"...Mary pondered all these things in her heart." -Luke 2:19
Over the past five months, I have felt a deep affinity with Mary. Our son, Karsten Daniel, was born on June 27th, a surprising two weeks early. And that meant we weren't quite ready. No crib was set up and waiting when we got home (thought there was a cradle by our bed). No stockpile of diapers. No last minute cleaning. Just a sweet, needy baby and two very weary parents.
But God provided. My Tante Beth and my mother-in-law made the essential Target and grocery runs. Family and friends brought us food. Dan's sister Colleen and her husband Doug put up blinds in the nursery and helped us move in Karsten's furniture. Cousin Jesse let in the carpet installer (and kept our menagerie out of the the way).
Daniel was able to stay home with us for most of two weeks. He watched the baby while I rested. He made sure I ate enough. While I struggled with new-mom panic, he calmly changed diapers, spoke soothing words to me, and participated in all the elements of newborn care. Daniel is my solid ground.
Tante Beth was our birthing coach and my ongoing mommy mentor. She graced our arrival home with long-stemmed roses and a beautiful photo album of our first days with Karsten. She brought us dinner that evening. She came over and watched Karsten while I tried to get some sleep. She answered my frequent phone calls and numerous questions. She prayed for us constantly. To her family too we owe a debt of gratitude for sharing her with us so much and so graciously.
My mom came and stayed with us for five weeks over the course of the summer. She held my boy, fed him in the middle of the night, made sure I ate enough, bought us groceries, cooked dinner and was wonderful company. Mom helped hold us together during those first two months. This summer was precious to me in large part because of her presence. She helped lighten the load so that I could enjoy my son.

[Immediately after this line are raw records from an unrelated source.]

(* ===== verification/BitvecHash.v ===== *)
(** * Bitvec: the hash table

    Linear probing in the table of a [Bitvec]: the invariant of the table, and
    what the three probing loops find. *)
From S2P Require Import Prelude Words Bitvec.
Local Open Scope Z_scope.

(** A pointer has four or eight bytes. *)
Class PtrSize `{Machine} := sizeof_ptr_ok : sizeof_ptr = 4%nat ∨ sizeof_ptr = 8%nat.

Section constants.
Context `{PtrSize}.

Lemma bitvec_consts :
  BITVEC_NELEM = 500 ∧ BITVEC_NBIT = 4000 ∧ BITVEC_NINT = 125 ∧ BITVEC_MXHASH = 62 ∧ BITVEC_NPTR = 125 ∨
  BITVEC_NELEM = 496 ∧ BITVEC_NBIT = 3968 ∧ BITVEC_NINT = 124 ∧ BITVEC_MXHASH = 62 ∧ BITVEC_NPTR = 62.
Proof.
  unfold BITVEC_NBIT, BITVEC_NELEM, BITVEC_MXHASH, BITVEC_NINT, BITVEC_NPTR, BITVEC_USIZE.
  destruct sizeof_ptr_ok as [->| ->]; [left|right]; split_and!; reflexivity.
Qed.

Lemma NINT_range : 100 < BITVEC_NINT < 200.
Proof. destruct bitvec_consts as [(? & ? & ? & ? & ?)|(? & ? & ? & ? & ?)]; lia. Qed.
End constants.

#[global] Opaque BITVEC_NELEM BITVEC_NBIT BITVEC_NINT BITVEC_MXHASH BITVEC_NPTR.

Section hash.
Context `{PtrSize}.
Implicit Types (l : list Z) (h k v x : Z).
Local Abbreviation N := BITVEC_NINT.

(** ** Slots *)

(** The slot [k] steps after [h]. *)
Definition pos (h k : Z) : Z := (h + k) `mod` N.

Definition slot (l : list Z) (h : Z) : Z := nth (Z.to_nat h) l 0.

Definition table (l : list Z) : Prop := Z.of_nat (length l) = N.

Lemma pos_range h k : 0 ≤ pos h k < N.
Proof. apply Z.mod_pos_bound. pose proof NINT_range. lia. Qed.

Lemma pos_0 h : 0 ≤ h < N → pos h 0 = h.
Proof. intros. unfold pos. rewrite Z.add_0_r. by apply Z.mod_small. Qed.

Lemma pos_next h k : (pos h k + 1) `mod` N = pos h (k + 1).
Proof. unfold pos. rewrite Zplus_mod_idemp_l. f_equal. lia. Qed.

Lemma pos_wrap h k : (let h' := u32 (pos h k + 1) in if N <=? h' then 0 else h') = pos h (k + 1).
Proof.
  cbv zeta. pose proof (pos_range h k). pose proof NINT_range.
  unfold u32. rewrite wrap_small by (unfold uint; lia). rewrite <-pos_next.
  destruct (Z.leb_spec N (pos h k + 1)); [|by rewrite Z.mod_small by lia].
  replace (pos h k + 1) with N by lia. by rewrite Z.mod_same by lia.
Qed.

Lemma lookup_slot l h : table l → 0 ≤ h < N → l !! Z.to_nat h = Some (slot l h).
Proof.
  intros Hl Hh. unfold slot. destruct (lookup_lt_is_Some_2 l (Z.to_nat h)) as [x Hx]; [unfold table in Hl; lia|].
  by rewrite Hx, (nth_lookup_Some _ _ _ _ Hx).
Qed.

Lemma slot_insert l h v h' :
  table l → 0 ≤ h < N → 0 ≤ h' < N → slot (<[Z.to_nat h := v]> l) h' = if h' =? h then v else slot l h'.
Proof.
  intros Hl ? ?. unfold slot, table in *. destruct (Z.eqb_spec h' h) as [->|].
  - apply nth_insert_eq. lia.
  - apply nth_insert_ne. lia.
Qed.

(** Every slot is some steps after any other one. *)
Lemma pos_reach h h' : 0 ≤ h < N → 0 ≤ h' < N → ∃ k, 0 ≤ k < N ∧ pos h k = h'.
Proof.
  intros. exists ((h' - h) `mod` N). split; [apply Z.mod_pos_bound; lia|].
  unfold pos. rewrite Zplus_mod_idemp_r. rewrite Z.mod_small by lia. lia.
Qed.

(** ** The number of values *)

Definition count (l : list Z) : Z := Z.of_nat (length (filter (λ v, v ≠ 0) l)).

Lemma count_nonneg l : 0 ≤ count l.
Proof. unfold count. lia. Qed.

Lemma count_replicate n : count (replicate n 0) = 0.
Proof. unfold count. induction n as [|n IH]; [done|]. cbn [replicate]. by rewrite filter_cons_False by (intros []; done). Qed.

Lemma count_cons v l : count (v :: l) = (if v =? 0 then 0 else 1) + count l.
Proof.
  unfold count. destruct (Z.eqb_spec v 0) as [->|].
  - by rewrite filter_cons_False by (intros []; done).
  - rewrite filter_cons_True by done. cbn [length]. lia.
Qed.

Lemma count_length l : count l ≤ Z.of_nat (length l).
Proof. unfold count. pose proof (length_filter (λ v, v ≠ 0) l). lia. Qed.

(** A table that is not full has a free slot. *)
Lemma count_free l : count l < Z.of_nat (length l) → ∃ m : nat, l !! m = Some 0.
Proof.
  induction l as [|v l IH]; [by intros Hc|]. rewrite count_cons. cbn [length].
  destruct (Z.eqb_spec v 0) as [->|]; [by exists 0%nat|]. intros. destruct IH as [m Hm]; [lia|]. by exists (S m).
Qed.

Lemma count_insert l m v : l !! m = Some 0 → v ≠ 0 → count (<[m := v]> l) = count l + 1.
Proof.
  revert m. induction l as [|x l IH]; intros [|m]; cbn [lookup list_lookup]; try done.
  - intros [= ->] Hv. change (<[0%nat := v]> (0 :: l)) with (v :: l). rewrite !count_cons.
    destruct (Z.eqb_spec v 0); [done|]. change (0 =? 0) with true. cbv iota. lia.
  - intros Hm Hv. change (<[S m := v]> (x :: l)) with (x :: <[m := v]> l).
    rewrite !count_cons, IH by done. lia.
Qed.

(** ** The invariant *)

(** The slots before a value, from the one its hash selects, are taken. *)
Definition hash_ok (l : list Z) : Prop :=
  table l ∧
  ∀ h, 0 ≤ h < N → slot l h ≠ 0 →
    ∃ k, 0 ≤ k < N ∧ pos (BITVEC_HASH (slot l h - 1)) k = h ∧
      ∀ k', 0 ≤ k' < k → slot l (pos (BITVEC_HASH (slot l h - 1)) k') ≠ 0.

Lemma HASH_range v : 0 ≤ BITVEC_HASH v < N.
Proof. unfold BITVEC_HASH. apply Z.mod_pos_bound. pose proof NINT_range. lia. Qed.

Lemma elem_slot l v : table l → v ∈ l ↔ ∃ h, 0 ≤ h < N ∧ slot l h = v.
Proof.
  intros Hl. rewrite list_elem_of_lookup. split.
  - intros [m Hm]. apply lookup_lt_Some in Hm as Hlt. exists (Z.of_nat m). unfold table in Hl.
    split; [lia|]. unfold slot. rewrite Nat2Z.id. by apply nth_lookup_Some.
  - intros (h & Hh & <-). exists (Z.to_nat h). by apply lookup_slot.
Qed.

Lemma hash_ok_empty : hash_ok (replicate (Z.to_nat N) 0).
Proof.
  pose proof NINT_range. split; [unfold table; rewrite length_replicate; lia|].
  intros h ? Hs. destruct Hs. unfold slot. apply nth_lookup_Some. apply lookup_replicate_2. lia.
Qed.

(** A value that is not met up to a free slot is not in the table. *)
Lemma not_in_table l v k :
  hash_ok l → v ≠ 0 → 0 ≤ k → slot l (pos (BITVEC_HASH (v - 1)) k) = 0 →
  (∀ k', 0 ≤ k' < k → slot l (pos (BITVEC_HASH (v - 1)) k') ≠ v) → v ∉ l.
Proof.
  intros [Hl Hok] Hv Hk Hfree Hnot (h & Hh & Hs)%elem_slot; [|done].
  destruct (Hok h Hh) as (k1 & Hk1 & Hpos & Hbefore); [by rewrite Hs|]. rewrite Hs in *.
  destruct (decide (k1 < k)) as [Hlt|Hge]; [apply (Hnot k1); [lia|by rewrite Hpos]|].
  destruct (decide (k < k1)) as [Hlt|]; [by apply (Hbefore k); [lia|]|].
  replace k1 with k in * by lia. congruence.
Qed.

(** Writing a value into the first free slot. *)
Lemma hash_ok_insert l v k :
  hash_ok l → v ≠ 0 → 0 ≤ k < N → slot l (pos (BITVEC_HASH (v - 1)) k) = 0 →
  (∀ k', 0 ≤ k' < k → slot l (pos (BITVEC_HASH (v - 1)) k') ≠ 0) →
  hash_ok (<[Z.to_nat (pos (BITVEC_HASH (v - 1)) k) := v]> l).
Proof.
  intros [Hl Hok] Hv Hk Hfree Hbefore. set (f := pos (BITVEC_HASH (v - 1)) k) in *.
  assert (0 ≤ f < N) as Hf by apply pos_range.
  split; [unfold table in *; by rewrite length_insert|].
  intros h Hh. rewrite slot_insert by done. destruct (Z.eqb_spec h f) as [->|Hne].
  - intros _. exists k. split_and!; [lia..|done|]. intros k' Hk'.
    rewrite slot_insert by (done || apply pos_range). case_match; [done|]. by apply Hbefore.
  - intros Hs. destruct (Hok h Hh Hs) as (k1 & ? & ? & Hb). exists k1. split_and!; [lia..|done|].
    intros k' Hk'. rewrite slot_insert by (done || apply pos_range). case_match; [done|]. by apply Hb.
Qed.

Lemma elem_insert l m v x : l !! m = Some 0 → x ≠ 0 → x ∈ <[m := v]> l ↔ x = v ∨ x ∈ l.
Proof.
  intros Hm Hx. rewrite !list_elem_of_lookup. split.
  - intros [n Hn]. apply list_lookup_insert_Some in Hn as [(_ & -> & _)|[_ ?]]; [by left|right; eauto].
  - intros [->|[n Hn]]; [exists m; apply list_lookup_insert_eq; by eapply lookup_lt_Some|].
    exists n. rewrite list_lookup_insert_ne; [done|]. naive_solver.
Qed.

(** ** The probing loops *)

(** A free slot [e] steps away bounds the loops. *)
Lemma test_probe_spec l h v e k fuel :
  table l → v ≠ 0 → 0 ≤ k ≤ e → slot l (pos h e) = 0 → (Z.to_nat (e - k) < fuel)%nat →
  (∀ k', 0 ≤ k' < k → slot l (pos h k') ≠ v) →
  (test_probe fuel l (pos h k) v = Some true ∧ v ∈ l) ∨
  (test_probe fuel l (pos h k) v = Some false ∧
   ∃ k2, 0 ≤ k2 ∧ slot l (pos h k2) = 0 ∧ ∀ k', 0 ≤ k' < k2 → slot l (pos h k') ≠ v).
Proof.
  intros Hl Hv Hk He. revert k Hk. induction fuel as [|fuel IH]; intros k Hk Hf Hnot; [lia|].
  cbn [test_probe]. rewrite lookup_slot by (done || apply pos_range). cbn [mbind option_bind].
  destruct (Z.eqb_spec (slot l (pos h k)) 0) as [E0|E0]; [right; split; [done|]; exists k; split_and!; done || lia|].
  destruct (Z.eqb_spec (slot l (pos h k)) v) as [<-|Hne].
  - left. split; [done|]. apply elem_slot; [done|]. exists (pos h k). split; [apply pos_range|done].
  - rewrite pos_next. destruct (decide (k = e)) as [->|]; [done|]. apply IH; [lia|lia|].
    intros k' Hk'. destruct (decide (k' = k)) as [->|]; [done|]. apply Hnot. lia.
Qed.

Lemma set_probe_spec l h v e k fuel :
  table l → 0 ≤ k ≤ e → e < N → slot l (pos h e) = 0 → (Z.to_nat (e - k) < fuel)%nat →
  (∀ k', 0 ≤ k' ≤ k → slot l (pos h k') ≠ 0) → (∀ k', 0 ≤ k' < k → slot l (pos h k') ≠ v) →
  (set_probe fuel l (pos h k) v = Some None ∧ v ∈ l) ∨
  (∃ k2, set_probe fuel l (pos h k) v = Some (Some (pos h k2)) ∧ 0 ≤ k2 < N ∧ slot l (pos h k2) = 0 ∧
     ∀ k', 0 ≤ k' < k2 → slot l (pos h k') ≠ 0 ∧ slot l (pos h k') ≠ v).
Proof.
  intros Hl Hk HeN He. revert k Hk. induction fuel as [|fuel IH]; intros k Hk Hf Hnz Hnot; [lia|].
  assert (k ≠ e) by (intros ->; by apply (Hnz e)).
  cbn [set_probe]. pose proof (pos_wrap h k) as Hw. cbv zeta in Hw |- *. rewrite Hw.
  rewrite (lookup_slot l (pos h k)) by (done || apply pos_range). cbn [mbind option_bind].
  destruct (Z.eqb_spec (slot l (pos h k)) v) as [Hv|Hne].
  - left. split; [done|]. apply elem_slot; [done|]. exists (pos h k). split; [apply pos_range|done].
  - rewrite lookup_slot by (done || apply pos_range). cbn [mbind option_bind].
    assert (∀ k', 0 ≤ k' < k + 1 → slot l (pos h k') ≠ v) as Hnot'.
    { intros k' Hk'. destruct (decide (k' = k)) as [->|]; [done|]. apply Hnot. lia. }
    destruct (Z.eqb_spec (slot l (pos h (k + 1))) 0) as [E0|E0].
    + right. exists (k + 1). split_and!; [done|lia|lia|done|].
      intros k' Hk'. split; [apply Hnz; lia|auto].
    + apply IH; [lia|lia| |done]. intros k' Hk'. destruct (decide (k' = k + 1)) as [->|]; [done|]. apply Hnz. lia.
Qed.

Lemma free_slot_spec l h e k fuel :
  table l → 0 ≤ k ≤ e → e < N → slot l (pos h e) = 0 → (Z.to_nat (e - k) < fuel)%nat →
  (∀ k', 0 ≤ k' < k → slot l (pos h k') ≠ 0) →
  ∃ k2, free_slot fuel l (pos h k) = Some (pos h k2) ∧ 0 ≤ k2 < N ∧ slot l (pos h k2) = 0 ∧
    ∀ k', 0 ≤ k' < k2 → slot l (pos h k') ≠ 0.
Proof.
  intros Hl Hk HeN He. revert k Hk. induction fuel as [|fuel IH]; intros k Hk Hf Hnz; [lia|].
  cbn [free_slot]. rewrite lookup_slot by (done || apply pos_range). cbn [mbind option_bind].
  destruct (Z.eqb_spec (slot l (pos h k)) 0) as [E0|E0]; [exists k; split_and!; done || lia|].
  pose proof (pos_wrap h k) as Hw. cbv zeta in Hw |- *. rewrite Hw.
  assert (k ≠ e) by congruence. apply IH; [lia|lia|].
  intros k' Hk'. destruct (decide (k' = k)) as [->|]; [done|]. apply Hnz. lia.
Qed.

(** A free slot as seen from any slot. *)
Lemma free_reach l h :
  table l → count l < N → 0 ≤ h < N → ∃ e, 0 ≤ e < N ∧ slot l (pos h e) = 0.
Proof.
  intros Hl Hc Hh. destruct (count_free l) as [m Hm]; [by rewrite Hl|].
  apply lookup_lt_Some in Hm as Hlt. unfold table in Hl.
  destruct (pos_reach h (Z.of_nat m)) as (e & ? & He); [done|lia|].
  exists e. split; [done|]. rewrite He. unfold slot. rewrite Nat2Z.id. by apply nth_lookup_Some.
Qed.

Lemma test_probe_table l v :
  hash_ok l → count l < N → v ≠ 0 →
  test_probe (Z.to_nat N) l (BITVEC_HASH (v - 1)) v = Some (bool_decide (v ∈ l)).
Proof.
  intros Hok Hc Hv. pose proof (HASH_range (v - 1)) as Hh. pose proof (proj1 Hok) as Hl.
  destruct (free_reach l _ Hl Hc Hh) as (e & ? & He).
  rewrite <-(pos_0 (BITVEC_HASH (v - 1)) Hh) at 1.
  destruct (test_probe_spec l (BITVEC_HASH (v - 1)) v e 0 (Z.to_nat N)) as [[-> ?]|[-> (k2 & ? & ? & ?)]];
    [done|done|lia|done|lia|lia|by rewrite bool_decide_eq_true_2|].
  rewrite bool_decide_eq_false_2; [done|]. by eapply not_in_table.
Qed.
End hash.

There were many others who also carried us. Susan, my step-mom, who came and stayed for a week-and-a-half, who walked the park with me almost daily, who fed Karsten when I was too tired to do so, who helped around the house and put meals together, who was good company. And there were the wonderful women who came and spent the night caring for Karsten so that we could get some sleep - Daniel's mom, Beth, Colleen and Kathy (Dan's sisters), Lydia and Laurie (two of my dear friends), and Abbie (my cousin who took care of our boy by candlelight during a power outage). Many people also brought us meals - Gra'mom and Grandad, our Garland small group, Dawn, my sister-in-law, Colleen and Dan's mom. My dad came for a long weekend and treated us to lots of takeout and napped with Karsten whenever possible.
So where was the pondering? In the midst of it all. After the fact. Now, this very moment. In anticipation of Advent.
Unlike Mary, I had a sanitary hospital in which to birth my son. My husband had family, nurses and a doctor to help with the birth itself. We had our very own home to take Karsten to. Our animals were fewer in number - 4 cats and a dog - though not by much. We had no concerns about enough food to eat.
But there were things Mary and I shared. The anticipation of holding a son. The newness of motherhood. The pain of childbirth. The soul-deep love for a child. The intimacy of breastfeeding. Attentive husbands. Animals. Lots of visitors (though I knew all of ours). God's amazing, breathtaking provision, often in unexpected forms. The profound weight of responsibility for a new life. A deeper awareness of God. The quiet moments of watchful love, where each new sound and expression is a wonder. Awe that God would entrust this little life to our keeping.
And I am beginning to understand what it is to love without reservation. I think I know now what Mary meant when she said, "I am the Lord's servant. May it be to me as you have said." I want to have a heart willing to trust, willing to sacrifice, willing to serve, willing to love with one's entire being. God has a heart like that. He proved it long ago. He reminded me again this summer.